北方領土問題参考書
『北夷談 樺太探検・北方経営の先駆者 松田伝十郎の蝦夷地見聞録』
中俣満/偏訳 松永靖夫/監修 新潟日報事業社(2009年4月30日)
1799年、蝦夷地が幕府の直轄地になると、松田伝十郎は蝦夷地取締御用係となり、エトロフ島・カラフトなどの赴任した。これは、1822年に蝦夷地が松前藩に返還されるまで続いた。
本の内容は、数度に渡る松田伝十郎の蝦夷地赴任記録の現代語訳。文章は読みやすい。以下のように7回に分けて書かれている。
第1回:1799年、アッケシに上陸してアブタに赴任しここで越年。
第2回:1803年、エトロフ島に赴任しここで越年。帰府後、ロシアのカラフト・エトロフ島襲撃事件が起こる。
第3回:1808年、ソウヤに赴任して、カラフト探検をする。
第4回:1809年、カラフトに赴任して、越年。カラフトアイヌが山丹交易で多額の借金を背負っていたため、幕府の金を使って、借金を清算する。
第5回:1812年、カラフトに赴任して、山丹交易の改革に努める。翌年、松前にてゴロウニンの警備に当たる。
第6回:1817年、江差に赴任。
第7回:1820年、函館に赴任。1821年、宗谷・カラフトを見回り、マシケで越年。1822年、蝦夷地の松前返還にともない御用済となる。

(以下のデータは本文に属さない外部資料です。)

(** * terraform_parser.py: extraction, token resolution and the
      plan / apply / destroy driver

    A shallow embedding of [src/antlr/program/terraform_parser.py].
    The listener's dictionaries are finite maps, Python exceptions are an
    error result, and everything the script does to the outside world
    (console, HTTP API, files, subprocesses, sleeping) is recorded in an
    explicit world state that is threaded through the calls. *)

From Stdlib Require Import Ascii String ZArith Lia.
From stdpp Require Import base option list strings pretty gmap fin_maps.

Set Warnings "-register-all".
Local Open Scope Z_scope.

(** ** Python string operations used by the script *)

Module PyStr.

(** The double-quote character, the argument of every [strip] call. *)
Definition dquote : ascii := Ascii.ascii_of_nat 34.
Definition dot : ascii := "."%char.

(** [s.lstrip(c)] for a one-character set. *)
Fixpoint lstrip (c : ascii) (s : string) : string :=
  match s with
  | EmptyString => EmptyString
  | String a s' => if Ascii.eqb a c then lstrip c s' else s
  end.

(** [s.rstrip(c)] for a one-character set. *)
Fixpoint rstrip (c : ascii) (s : string) : string :=
  match s with
  | EmptyString => EmptyString
  | String a s' =>
      match rstrip c s' with
      | EmptyString => if Ascii.eqb a c then EmptyString else String a EmptyString
      | r => String a r
      end
  end.

(** [s.strip(c)]: every leading and every trailing [c] is removed. *)
Definition strip (c : ascii) (s : string) : string := rstrip c (lstrip c s).

(** [s.startswith(p)]. *)
Fixpoint startswith (p s : string) : bool :=
  match p, s with
  | EmptyString, _ => true
  | String a p', String b s' => Ascii.eqb a b && startswith p' s'
  | String _ _, EmptyString => false
  end.

(** [s.split(c)] with an explicit one-character separator: the result
    always has at least one field, and empty fields are kept. *)
Fixpoint split (c : ascii) (s : string) : list string :=
  match s with
  | EmptyString => [EmptyString]
  | String a s' =>
      if Ascii.eqb a c then EmptyString :: split c s'
      else match split c s' with
           | h :: t => String a h :: t
           | [] => [String a EmptyString]
           end
  end.

(** [c in s]. *)
Fixpoint contains (c : ascii) (s : string) : bool :=
  match s with
  | EmptyString => false
  | String a s' => Ascii.eqb a c || contains c s'
  end.

(** [c * n]. *)
Fixpoint repeat (c : ascii) (n : nat) : string :=
  match n with
  | O => EmptyString
  | S n' => String c (repeat c n')
  end.

(** First and last character, when there is one. *)
Definition first (s : string) : option ascii :=
  match s with
  | EmptyString => None
  | String a _ => Some a
  end.

Fixpoint last (s : string) : option ascii :=
  match s with
  | EmptyString => None
  | String a EmptyString => Some a
  | String _ s' => last s'
  end.

(** The part of [s] before its first [c]; all of [s] when it has none. *)
Fixpoint before (c : ascii) (s : string) : string :=
  match s with
  | EmptyString => EmptyString
  | String a s' => if Ascii.eqb a c then EmptyString else String a (before c s')
  end.

(** The text of a [STRING] token whose value is [s]. *)
Definition quoted (s : string) : string :=
  String dquote (s +:+ String dquote EmptyString).

(** Truthiness of a string: [not s] holds exactly for the empty string. *)
Definition truthy (s : string) : bool :=
  match s with
  | EmptyString => false
  | String _ _ => true
  end.

End PyStr.

(** ** Values, exceptions and results *)

(** A value decoded from JSON ([response.json()], [json.load]).  Numbers
    are integers, as the identifiers of the remote API are; an object keeps
    its members in document order. *)
Inductive json : Type :=
| JNull
| JBool (b : bool)
| JNum (z : Z)
| JStr (s : string)
| JArr (items : list json)
| JObj (members : list (string * json)).

(** The exceptions that can reach the handler of [main].  The first four are
    the [Exception(...)] values the script raises itself; the others come
    from subscripting, iteration, [requests] and [json]. *)
Inductive exn : Type :=
| UnsupportedProvider
| NoToken
| UndefinedVariable (name : string)
| MissingResource
| KeyError (key : string)
| TypeError
| IndexError
| RequestException
| HTTPError (status : Z)
| JSONDecodeError
| FileNotFoundError
| OSError.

1808年の第3回渡航では、松田伝十郎が西海岸を探検し、間宮林蔵が東海岸を探検した。松田は、アムール川河口対岸のラッカに至り、カラフトが島であることを確認した。間宮は途中で東海岸探検を断念して、西海岸に移動して、松田等の案内でラッカに至り、カラフトが島であることを確認した。
当時、大陸の山丹人(満州人)がカラフトで交易をしていたが、そのなかで、カラフトアイヌは多額の借金を背負っていた。借金のカタに奴隷として、大陸につれて行かれる者もあった。松田は、アイヌの借金の清算に尽力して、山丹との交易を正常化した。
第3回・4回渡航では、この間の事情が詳しく記されている。カラフト探検では、図も交えて、当地の地理・動植物・住民の様子が書かれている。また、当地の夷人は、頻繁に大陸に渡っていること、さらには、満州の役職名をもらっている者がいることなどを見聞している。
第1回渡航では、アイヌの生活習俗が図入りで詳しく説明されている。